Est-ce qu’il y avait seulement une bonne réponse ? Quelque chose qu’ils avaient besoin de lire ? Merde. Tu es un pro. Tu es capable de dire à la femme des urgences que le bébé dans son ventre est mort, de sentir ses ongles s’enfoncer dans ton bras pendant qu’elle grave à jamais dans ton cerveau l’un des pires hurlements que tu puisses jamais entendre, un son de souffrance et de désespoir pur. Tu sais trouver cette expression d’empathie, le bon masque, lui dire que tu appelles le médecin de garde pour confirmer, et discuter de la suite. Que s’ils ont des questions tu seras là, aussi. Tu dois ensuite sortir dans le couloir, aller aider la patiente en salle 4 à accoucher de son deuxième. Ne t’effondres pas. Tu n’es plus l’étudiant, le gars de 20 ans, qui a pleuré pendant toute sa pause déjeuner la première fois. Si les larmes coulent, elles viendront dans la douche avec la fatigue. Ce soir. Demain matin.
Tu es capable d’écrire un texto.
J’ai reçu une réponse, un jour ou deux après, pour me remercier et me dire qu’ils tenaient le coup. Avoir une aînée les obligeait à se lever le matin, à faire quelque chose de leur journée.
***
Hier, Amélie est venue au cabinet.
J’ai ouvert la porte du bureau sur sa petite famille en salle d’attente, me mordant la lèvre de laisser s’installer, au milieu d’eux, une patiente et son nouveau-né hurlant, cherchant frénétiquement le sein. Je leur ai demandé comment ils allaient ; bien disaient-ils, en refoulant leurs yeux humides, laissant leur aînée de 6 ans jouer sur une chaise. Elle nous tient, heureusement.
J’ai su tout de suite que mon emploi du temps allait exploser. Qu’on allait prendre le temps.
La pression du retard est grande en ce moment. J’ai une chérie à récupérer, souvent au bout du rouleau, après ma journée, un dîner à préparer et un enfant sur les deux à coucher. Je crois comprendre ce qu’ils disent, à mon échelle. De parents à parent.
Amélie s’est installée dans le fauteuil de gauche, en entrant, a posé son manteau et son sac sur celui de droite. Elle a ses habitudes, à force.
Qu’est-ce qui vous amène ? — J’ai des saignements depuis deux semaines. — Qu’est-ce qui s’est passé ? et elle sait que je parle de son moineau.
« Vous vous souvenez qu’on devait aller chercher sa sœur à l’école, le lundi ? »

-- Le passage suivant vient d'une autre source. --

Definition probe_documents : list (list (string * pyval)) :=
  [ probe_document HTTP_AUTHORIZATION_DIFFERENTIAL_CAPABILITY 0;
    probe_document HTTP_STATE_TRANSITION_CAPABILITY 1 ].

Definition probe_catalog : CapabilityRegistry.t :=
  match registry_from_documents Capability.sample_sha probe_documents with
  | Ok r => r | Raise _ => ∅ end.

Definition probe_origin : string := "http://127.0.0.1:8080".

Definition probe_context : ObjectProbeContext.t :=
  ObjectProbeContext.mk "alice" "order-1" "order-2" (Some "bob") None None.

Definition probe_hypotheses : list (string * string) :=
  [("h1", HTTP_AUTHORIZATION_DIFFERENTIAL_CLAIM); ("h2", HTTP_STATE_TRANSITION_CLAIM)].

Definition probe_portfolio (outcomes : string -> list string) : portfolio :=
  match build_portfolio probe_hypotheses outcomes (fun _ => []) (fun _ => false) (fun _ => "") with
  | Ok p => p | Raise _ => [] end.

(** The last text of the dict, in place of a digest. *)
Definition tag_sha (v : pyval) : string :=
  match v with
  | PDict d => String.concat "/" ((fun p => match p.2 with PStr s => s | _ => "" end) <$> d)
  | _ => "0" end.

Definition probe_options (sha : pyval -> string) (outcomes : string -> list string)
    : list ExperimentOption.t :=
  match propose_experiment_options (H := no_floats) sha (probe_portfolio outcomes) []
          probe_origin [probe_origin; "http://example.org"] [probe_context]
          [WorkflowProbeContext.mk "carol" "doc-7" "approve" None None] "opt" with
  | Ok l => l | Raise _ => [] end.

(** The best of eight options first, the next one once it is executed. *)
Example probes_in_turn :
  let options := probe_options tag_sha (fun _ => []) in
  length options = 8%nat
  /\ (ExperimentSelectionDecision.option
        <$> List.filter ExperimentSelectionDecision.selected (select_next_experiment [] [] options))
     = List.filter (fun o => (o.(ExperimentOption.option_id) =? "opt-01")%string) options
  /\ (ExperimentSelectionDecision.option
        <$> List.filter ExperimentSelectionDecision.selected
              (select_next_experiment
                 (omap (fun o => if (o.(ExperimentOption.option_id) =? "opt-01")%string
                                 then Some o.(ExperimentOption.structural_identity) else None)
                    options) [] options))
     = List.filter (fun o => (o.(ExperimentOption.option_id) =? "opt-05")%string) options.
Proof. vm_compute. repeat split. Qed.

Lemma options_are_authorized_probes_witness :
  exists o, o ∈ probe_options tag_sha (fun _ => [])
    /\ dict_get "authorized_origin" o.(ExperimentOption.plan_arguments) = PStr probe_origin.
Proof.
  assert (length (probe_options tag_sha (fun _ => [])) = 8%nat) as Hlen by (vm_compute; reflexivity).
  destruct (probe_options tag_sha (fun _ => [])) as [|o l] eqn:E; [discriminate Hlen|].
  clear Hlen. exists o. split; [by left|].
  refine (proj1 (proj2 (proj2 (@options_are_authorized_probes no_floats tag_sha
            (probe_portfolio (fun _ => [])) [] probe_origin [probe_origin; "http://example.org"]
            [probe_context] [WorkflowProbeContext.mk "carol" "doc-7" "approve" None None] "opt"
            (probe_options tag_sha (fun _ => [])) o _ _)))).
  - vm_compute. reflexivity.
  - rewrite E. by left.
Defined.

Lemma planned_options_are_recognised_witness :
  exists o plan, o ∈ probe_options (fun _ => "digest") (fun _ => [])
    /\ plan_from_option (H := any_schema) (H0 := fun _ => true) probe_catalog o "budget-1" = Ok plan
    /\ identity_from_plan_arguments (H := no_floats) (fun _ => "digest")
         plan.(ExperimentPlan.required_capability) plan.(ExperimentPlan.arguments)
         plan.(ExperimentPlan.target_reference) = Some "digest".
Proof.
  assert (match head (probe_options (fun _ => "digest") (fun _ => [])) with
          | Some o => is_ok (plan_from_option (H := any_schema) (H0 := fun _ => true) probe_catalog o
                               "budget-1")
                      && (o.(ExperimentOption.structural_identity) =? "digest")%string
          | None => false end = true) as Hhead by (vm_compute; reflexivity).
  destruct (probe_options (fun _ => "digest") (fun _ => [])) as [|o l] eqn:E; [discriminate Hhead|].
  cbn [head] in Hhead. apply andb_true_iff in Hhead as [Hok Hid]. apply String.eqb_eq in Hid.
  destruct (plan_from_option (H := any_schema) (H0 := fun _ => true) probe_catalog o "budget-1")
    as [plan|e] eqn:Ep; [|discriminate Hok].
  clear Hok. exists o, plan. split; [by left|]. split; [exact Ep|].
  apply (fun H => eq_trans H (f_equal Some Hid)).
  refine (proj1 (@planned_options_are_recognised no_floats any_schema (fun _ => true)
            (fun _ => "digest") Capability.sample_sha probe_documents probe_catalog
            (probe_portfolio (fun _ => [])) [] probe_origin [probe_origin; "http://example.org"]
            [probe_context] [WorkflowProbeContext.mk "carol" "doc-7" "approve" None None] "opt"
            (probe_options (fun _ => "digest") (fun _ => [])) o "budget-1" plan _ _ _ _ _ _ Ep)).
  - vm_compute. reflexivity.
  - by intros v.
  - vm_compute. reflexivity.
  - rewrite E. by left.
  - repeat constructor.
  - constructor; [|constructor]. split; [reflexivity|].
    intros s. cbn. rewrite !elem_of_cons, elem_of_nil. by intros [[= ->]|[?|[?|[]]]].
Defined.
Lemma matching_rule_prefix c path r :
  rule_matches c path r = true -> Str.starts_with path "/" = true ->
  origin_matches c r = true /\ under path (denied_prefix r) = true.
Proof.
  unfold rule_matches, under, denied_prefix. destruct (negb _) eqn:Eo; [done|].
  apply negb_false_iff in Eo. intros Hm Hsl. split; [done|].
  destruct (CompiledScopeRule.path_prefix r) as [[|x p]|]; try exact Hsl.
  by apply segment_prefix_starts.
Qed.

(** Scope rules the worker's prefix tests can enforce at a host: the rules for the host name it
    exactly, the allowed paths end at a segment, and no rule has expired. *)
Record enforceable (at_ : Z) (h : string) (compiled : CompiledScope.t) : Prop := {
  en_exact : forall r, r ∈ compiled.(CompiledScope.rules) -> host_matches (Some h) r = true ->
    r.(CompiledScopeRule.host) = Some h;
  en_boundary : forall r p, r ∈ compiled.(CompiledScope.rules) ->
    r.(CompiledScopeRule.effect) = ScopeRuleEffect.ALLOW ->
    r.(CompiledScopeRule.path_prefix) = Some p -> Str.ends_with p "/" = true;
  en_current : forall r, r ∈ compiled.(CompiledScope.rules) -> is_expired at_ r = false }.

Lemma origin_at_host c r h :
  c.(ScopeCandidate.normalized_host) = Some h -> origin_matches c r = true ->
  host_matches (Some h) r = true.
Proof.
  intros Hh. unfold origin_matches. rewrite Hh. destruct (negb _); [done|].
  by destruct (host_matches _ r).
Qed.

Lemma is_allow_true e : is_allow e = true <-> e = ScopeRuleEffect.ALLOW.
Proof. unfold is_allow. apply bool_decide_eq_true. Qed.

(** What an envelope says of the candidate and the rules it was derived from. *)
Record derived_from (c : ScopeCandidate.t) (compiled : CompiledScope.t) (matched : list string)
    (e : AuthorizedNetworkEnvelope.t) : Prop := {
  df_scheme : c.(ScopeCandidate.normalized_scheme) = Some e.(AuthorizedNetworkEnvelope.normalized_scheme);
  df_host : c.(ScopeCandidate.normalized_host) = Some e.(AuthorizedNetworkEnvelope.normalized_host);
  df_port : c.(ScopeCandidate.normalized_port) = Some e.(AuthorizedNetworkEnvelope.normalized_port);
  df_path : c.(ScopeCandidate.scope_match_path) = Some e.(AuthorizedNetworkEnvelope.document_path);
  df_wide : e.(AuthorizedNetworkEnvelope.origin_wide) = true ->
    exists r, r ∈ origin_allows c compiled /\ r.(CompiledScopeRule.path_prefix) = None;
  df_allowed : forall p, p ∈ e.(AuthorizedNetworkEnvelope.allowed_path_prefixes) ->
    exists r, r ∈ origin_allows c compiled /\ r.(CompiledScopeRule.path_prefix) = Some p;
  df_denied : forall r, r ∈ origin_denies c compiled ->
    denied_prefix r ∈ e.(AuthorizedNetworkEnvelope.denied_path_prefixes);
  df_ids : e.(AuthorizedNetworkEnvelope.source_scope_rule_ids) = matched }.

Lemma derive_ok c compiled check loopback ref e :
  derive_authorized_network_envelope c compiled check loopback ref = Ok (Some e) ->
  check.(ScopeCheck.decision) = ScopeDecision.ALLOW
  /\ derived_from c compiled check.(ScopeCheck.matched_rule_ids) e.
Proof.
  unfold derive_authorized_network_envelope.
  destruct (negb _) eqn:Ed; [done|]. apply negb_false_iff, bool_decide_eq_true in Ed.
  destruct (ScopeCandidate.normalized_scheme c) as [s|] eqn:Es; [|done].
  destruct (ScopeCandidate.normalized_host c) as [h|] eqn:Eh; [|done].
  destruct (ScopeCandidate.normalized_port c) as [n|] eqn:En; [|done].
  destruct (ScopeCandidate.scope_match_path c) as [path|] eqn:Ep; [|done].
  intros (e' & Hp & [= <-])%bind_ok. split; [done|].
  apply validated in Hp as ->. split; cbn; try done.
  - rewrite existsb_true. intros (r & Hr & Hn). apply elem_of_list_filter_bool in Hr as [Hr _].
    exists r. by apply bool_decide_eq_true in Hn.
  - intros p (r & Hr & Hn)%list_elem_of_omap. apply elem_of_list_filter_bool in Hr as [Hr _]. eauto.
  - intros r Hr. exact (list_elem_of_fmap_2 denied_prefix _ _ Hr).
Qed.

Section soundness.
Context `{FloatRepr} `{NetlocCheck} `{HostCodec}.

Lemma normalized_origin raw :
  let c := normalize_url raw in
  c.(ScopeCandidate.normalization_error) = None ->
  exists s, c.(ScopeCandidate.normalized_scheme) = Some s /\ (s = "http" \/ s = "https").
Proof.
  cbv zeta. unfold normalize_url. destruct (Str.is_blank raw); [done|].
  destruct (Url.urlsplit raw) as [parts|]; [|done]. destruct (has_userinfo parts); [done|].
  destruct (assoc (Str.lower (Url.scheme parts)) DEFAULT_PORTS) as [dp|] eqn:Ed; [|done].
  intros He. exists (Str.lower (Url.scheme parts)). split; [by repeat case_match|].
  apply assoc_Some_in in Ed. unfold DEFAULT_PORTS in Ed. rewrite !elem_of_cons in Ed.
  destruct Ed as [[= -> _]|[[= -> _]|[]%elem_of_nil]]; auto.
Qed.
Lemma ingest_ok seen db store has_port actor received created request outcome db' out store' :
  ingest seen db store has_port actor received created request outcome = (Ok (db', out), store') ->
  unchanged db db' out \/ admitted seen db db' received request outcome out.
Proof.
  unfold ingest, unchanged. destruct (reject_invalid_invocation request outcome) as [refusal|] eqn:Erej.
  { intros [= <- <- _]. left. rewrite (refusal_is_rejection _ _ _ Erej). split; [done|set_solver]. }
  destruct (not_rejected _ _ Erej) as (Hdone & document & Hdoc & Hreq & Hres & Hcorr).
  rewrite Hdoc. cbn [default]. change (id document) with document.
  destruct (strip_ephemeral_secrets document) as [result_ eph] eqn:Estrip.
  assert (result_ = (strip_ephemeral_secrets document).1) as -> by (by rewrite Estrip).
  destruct (normalized_drafts request _) as [[drafts|refusal]|] eqn:Edrafts; [| |done].
  2: { intros [= <- <- _]. left.
       rewrite (drafts_refusal_is_rejection _ _ _ Edrafts). split; [done|set_solver]. }
  destruct (c ← mapping_item "correlation" request; _) as [[rid [existing|]]|] eqn:Eseen; [| |done].
  { destruct (already_ingested seen existing) as [answer|] eqn:Ea; [|done]. intros [= <- <- _]. left.
    rewrite (already_ingested_ok _ _ _ Ea). split; [done|set_solver]. }
  destruct (check_experiment_integrity seen request) as [[refusal|]|] eqn:Eint; [| |done]; cbn [mbind result_bind].
  { intros [= <- <- _]. left.
    rewrite (integrity_refusal_is_rejection _ _ _ Eint). split; [done|set_solver]. }
  destruct (worker_result_record received request _) as [record|] eqn:Erec; [|done].
  cbn [mbind result_bind].
  assert (Hadmit : admit_result db store has_port actor request (strip_ephemeral_secrets document).1
      eph record drafts created = (Ok (db', out), store') ->
      admitted seen db db' received request outcome out).
  { intros Ha. destruct (admission_of _ _ _ _ _ _ _ _ _ _ _ _ _ _ _ Eint Erec Edrafts Ha) as [obs Hadm].
    by exists document, record, obs. }
  destruct (insert_result db record) as [db1|[]] eqn:Eins; try (intros Ha; right; by apply Hadmit).
  destruct (result_by_request db rid) as [[raced|]|]; cbn [mbind result_bind]; try done.
  destruct (already_ingested db raced) as [answer|] eqn:Ea; [|done]. intros [= <- <- _]. left.
  rewrite (already_ingested_ok _ _ _ Ea). split; [done|set_solver].
Qed.
End theorems.

(** A request, a result that answers it, and a store where the experiment is. *)
Module Sample.
Definition correlation : list (string * pyval) :=
  [ ("correlation_id", PStr "c1"); ("research_run_id", PStr "run1"); ("experiment_id", PStr "e1");
    ("request_id", PStr "q1") ].
Definition request : list (string * pyval) :=
  [ ("contract_version", PStr "v1"); ("correlation", PDict correlation);
    ("worker_capability", PStr "http"); ("action", PStr "get");
    ("authorization_decision_reference", PStr "ref1");
    ("execution_budget", PDict [("budget_id", PStr "b1")]); ("side_effect_level", PInt 1) ].
Definition document : list (string * pyval) :=
  [ ("contract_version", PStr "v1"); ("correlation", PDict correlation); ("worker_id", PStr "w1");
    ("status", PStr "SUCCEEDED"); ("raw_result", PDict [("http_status", PInt 200)]) ].
Definition outcome : WorkerInvocationOutcome.t :=
  WorkerInvocationOutcome.mk InvocationStatus.COMPLETED 1 2 (Some document) (Some 0) "" false None
    "CONTACTED".
Definition store : InMemorySecretStore.t := ∅.
Definition db : ExecDb.t :=
  ExecDb.mk {["e1" := ExperimentRecord.mk "e1" "run1" "h1" "b1" "RUNNING" 0]} ∅ ∅ ∅ ∅ ∅ [] [] ∅ ∅ [] []
    (Ledger.Db.mk {["b1" := IssuedBudgetRecord.mk "b1" (Some "run1") 5 5 1000 1 0]} ∅ []).
Definition one_draft : Normalizers := fun capability action =>
  if (capability =? "http")%string && (action =? "get")%string
  then Some (fun _ _ => Ok [ObservationDraft.mk "HTTP" [("http_status", PInt 200)] "v1" 2])
  else None.
Definition any_schema : ContractSchemas := fun _ _ => true.
Definition no_instants : IsoTimestamps := fun _ => None.
Definition no_text : ExceptionText := fun _ => "refused".

Definition run (seen db : ExecDb.t) : result (ExecDb.t * IngestionOutcome.t) * InMemorySecretStore.t :=
  @ingest no_floats any_schema no_instants one_draft no_text seen db store false
    "a1" 3 4 request outcome.
Definition after : ExecDb.t := match (run db db).1 with Ok (d, _) => d | Raise _ => db end.
End Sample.

(** The same invocation again: nothing is written and the stored ids are answered. *)
Example second_ingestion_changes_nothing :
  (run_twice ← (Sample.run Sample.after Sample.after).1;
   Ok (run_twice.2.(IngestionOutcome.status), run_twice.2.(IngestionOutcome.observation_ids),
       length run_twice.1.(ExecDb.results), length run_twice.1.(ExecDb.audit)))
  = Ok (IngestionStatus.ALREADY_INGESTED, ["obs:q1:HTTP:v1"], 1%nat, 2%nat).
Proof. vm_compute. reflexivity. Qed.
(** [application/execute_planned_experiment.py:949-958 _authorization_view] *)
Definition authorization_view (record : option AuthorizationSourceRecord.t)
    : result (option AuthorizationSourceView.t) :=
  match record with
  | None => Ok None
  | Some r =>
      state ← authorization_state_of_value r.(AuthorizationSourceRecord.state);
      view ← AuthorizationSourceView.post_init
               (AuthorizationSourceView.mk r.(AuthorizationSourceRecord.authorization_source_id)
                  r.(AuthorizationSourceRecord.program_id) state);
      Ok (Some view)
  end.

(** [application/execute_planned_experiment.py:961-968 _issued_budget_from_record] *)
Definition issued_budget_from_record (r : IssuedBudgetRecord.t) : result IssuedBudget.t :=
  IssuedBudget.post_init
    (IssuedBudget.mk r.(IssuedBudgetRecord.budget_id) r.(IssuedBudgetRecord.max_requests)
       r.(IssuedBudgetRecord.max_tool_calls) r.(IssuedBudgetRecord.max_runtime_ms)
       r.(IssuedBudgetRecord.max_concurrency)).

(** [application/execute_planned_experiment.py:971-974 _deny_experiment_state] *)
Definition deny_experiment_state (reason : ReasonCode.t) : string :=
  if bool_decide (reason = ReasonCode.BUDGET_EXHAUSTED) then "BUDGET_EXHAUSTED" else "BLOCKED".

(** [application/execute_planned_experiment.py:977-983 _rate_limit_profile_from_record] *)
Definition rate_limit_profile_from_record (r : RateLimitProfileRecord.t)
    : result RateLimitProfile.t :=
  RateLimitProfile.post_init
    (RateLimitProfile.mk r.(RateLimitProfileRecord.profile_id) r.(RateLimitProfileRecord.program_id)
       r.(RateLimitProfileRecord.max_requests_per_window) r.(RateLimitProfileRecord.window_seconds)).

(** What is read before anything is decided. *)
Module LoadedContext.
Record t : Set := mk {
  experiment : ExperimentRecord.t;
  hypothesis_id : string;
  source : option AuthorizationSourceView.t;
  issued : IssuedBudgetRecord.t }.
End LoadedContext.

(** [ResearchLoopOutcome(status=INPUT_REJECTED, ...)] of an experiment that is there. *)
Definition input_rejected (experiment : ExperimentRecord.t) (hypothesis_id : string)
    (decision : option ExecutionDecisionKind.t) (reason : option ReasonCode.t)
    : ResearchLoopOutcome.t :=
  refusal ResearchLoopStatus.INPUT_REJECTED hypothesis_id experiment.(ExperimentRecord.experiment_id)
    experiment.(ExperimentRecord.execution_state) decision reason None.

(** [application/execute_planned_experiment.py:765-837 ExecutePlannedExperiment._load_context] *)
Definition load_context (db : ExecDb.t) (command : ExecutePlannedExperimentCommand.t)
    : result (LoadedContext.t + ResearchLoopOutcome.t) :=
  let plan := command.(ExecutePlannedExperimentCommand.plan) in
  let id := command.(ExecutePlannedExperimentCommand.experiment_id) in
  found ← get_row db.(ExecDb.experiments) id;
  match found with
  | None => Ok (inr (refusal ResearchLoopStatus.INPUT_REJECTED plan.(ExperimentPlan.hypothesis_id) id
                       "MISSING" None None None))
  | Some x =>
      let rejected := input_rejected x x.(ExperimentRecord.hypothesis_id) None None in
      if mem x.(ExperimentRecord.execution_state) TERMINAL_EXPERIMENT_STATES
      then Ok (inr (refusal ResearchLoopStatus.ALREADY_TERMINAL x.(ExperimentRecord.hypothesis_id)
                      x.(ExperimentRecord.experiment_id) x.(ExperimentRecord.execution_state)
                      None None None))
      else if negb (x.(ExperimentRecord.hypothesis_id) =? plan.(ExperimentPlan.hypothesis_id))%string
      then Ok (inr rejected)
      else if negb (x.(ExperimentRecord.budget_id) =? plan.(ExperimentPlan.requested_budget_id))%string
      then Ok (inr rejected)
      else
      hypothesis ← get_row db.(ExecDb.hypotheses) x.(ExperimentRecord.hypothesis_id);
      match hypothesis with
      | None => Ok (inr rejected)
      | Some hypothesis =>
      run ← get_row db.(ExecDb.runs) x.(ExperimentRecord.research_run_id);
      match run with
      | None => Ok (inr rejected)
      | Some run =>
      issued ← get_row db.(ExecDb.ledger).(Ledger.Db.issued) x.(ExperimentRecord.budget_id);
      match issued with
      | None => Ok (inr rejected)
      | Some issued =>
      source ← get_row db.(ExecDb.sources) run.(ResearchRunRecord.authorization_source_id);
      view ← authorization_view source;
      Ok (inl (LoadedContext.mk x hypothesis.(HypothesisRecord.hypothesis_id) view issued))
      end end end
  end.

(** [not s] for an optional text. *)
Definition missing_text (s : option string) : bool :=
  match s with Some s => Str.is_empty s | None => true end.

(** The stored plan is the plan, or there is none and it is stored.  The answer tells whether the
    plan is bound.
    [application/execute_planned_experiment.py:839-865 ExecutePlannedExperiment._ensure_plan] *)
Definition ensure_plan (dumps : pyval -> string) (seen db : ExecDb.t) (experiment : ExperimentRecord.t)
    (plan : ExperimentPlan.t) (created_at : Z) : result (ExecDb.t * bool) :=
  existing ← get_row seen.(ExecDb.plans) experiment.(ExperimentRecord.experiment_id);
  match existing with
  | None =>
      if missing_text plan.(ExperimentPlan.capability_version)
         || missing_text plan.(ExperimentPlan.capability_definition_fingerprint)
      then Ok (db, false)
      else
        record ← experiment_plan_record_for experiment plan created_at;
        db ← insert_plan db record;
        Ok (db, true)
  | Some existing => same ← durable_plan_matches dumps existing plan; Ok (db, same)
  end.

(** ** The request of the worker *)

(** [datetime.isoformat()] of an instant in UTC. *)
Class IsoFormat : Type := iso_format : Z -> string.

(** [str.isalnum] on one character of U+0000..U+00FF. *)
Definition is_alnum (c : ascii) : bool :=
  let n := Str.code c in
  ((48 <=? n)%nat && (n <=? 57)%nat) || ((65 <=? n)%nat && (n <=? 90)%nat)
  || ((97 <=? n)%nat && (n <=? 122)%nat) || mem n [170; 178; 179; 181; 185; 186; 188; 189; 190]%nat
  || ((192 <=? n)%nat && negb (n =? 215)%nat && negb (n =? 247)%nat).

(** [application/execute_planned_experiment.py:1127-1147 _PROGRAM_HEADER_BLOCKLIST] *)
Definition PROGRAM_HEADER_BLOCKLIST : list string :=
  [ "authorization"; "proxy-authorization"; "cookie"; "set-cookie"; "host"; "content-length";
    "transfer-encoding"; "connection"; "upgrade"; "origin"; "referer"; "user-agent"; "forwarded";
    "x-forwarded-for"; "x-forwarded-host"; "x-forwarded-proto"; "x-real-ip" ].

(** [application/execute_planned_experiment.py:1149-1156 _PROGRAM_HEADER_SENSITIVE_MARKERS] *)
Definition PROGRAM_HEADER_SENSITIVE_MARKERS : list string :=
  ["api-key"; "apikey"; "password"; "secret"; "token"; "credential"].

(** The condition of the loop, for a name and a value that are stripped.
    [application/execute_planned_experiment.py:1159-1196 _validate_required_program_headers] *)
Definition bad_program_header (seen : list string) (name value : string) : bool :=
  let lower := Str.lower name in
  Str.is_empty name || (64 <? String.length name)%nat
  || existsb (fun c => negb (is_alnum c || Ascii.eqb c "-")) (String.list_ascii_of_string name)
  || mem lower PROGRAM_HEADER_BLOCKLIST
  || existsb (Str.contains lower) PROGRAM_HEADER_SENSITIVE_MARKERS
  || mem lower seen || Str.is_empty value || (256 <? String.length value)%nat || has_crlf value.

(** [application/execute_planned_experiment.py:1159-1196 _validate_required_program_headers] *)
Fixpoint program_headers (seen : list string) (items : list (string * pyval))
    : result (list (string * string)) :=
  match items with
  | [] => Ok []
  | (raw_name, PStr raw_value) :: items =>
      let name := Str.strip raw_name in
      let value := Str.strip raw_value in
      raise_if bad_program_header seen name value as ValueError;;
      rest ← program_headers (Str.lower name :: seen) items;
      Ok ((name, value) :: rest)
  | _ => Raise ValueError
  end.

Il n’est jamais sorti de réanimation. Sa maman qui allait le voir tous les jours a signalé qu’il y avait un problème pendant le week-end, et l’opération a été avancé.
Pudiquement, nous dirons qu’il est parti à la suite de complications.
Derrière le compte-rendu se cache la douleur d’une réanimation plus dure, de l’annonce d’un pronostic vital engagé, et d’un choc septique.
Il est parti dans mes bras, dit-elle. Aux obsèques tout le monde pleurait mon deuil, ma douleur, mais moi je pleurais de soulagement, quelque part. J’ai pensé à l’après, à ce qu’on aurait vécu après.
C’est injuste, mais il était mieux comme ça.
Après autant de soins, son visage était enfin détendu.
Il est dur ce billet. Ça fait deux ans, Amélie est revenue avec un nouveau poussin, une histoire similaire qui cette fois-ci se finit bien. Elle a été dure à suivre cette troisième grossesse. On a pas mal pleuré aussi.
Je pleure encore en relisant cet article. Je me dis que souvent j’écris pour ne pas oublier les choses importantes.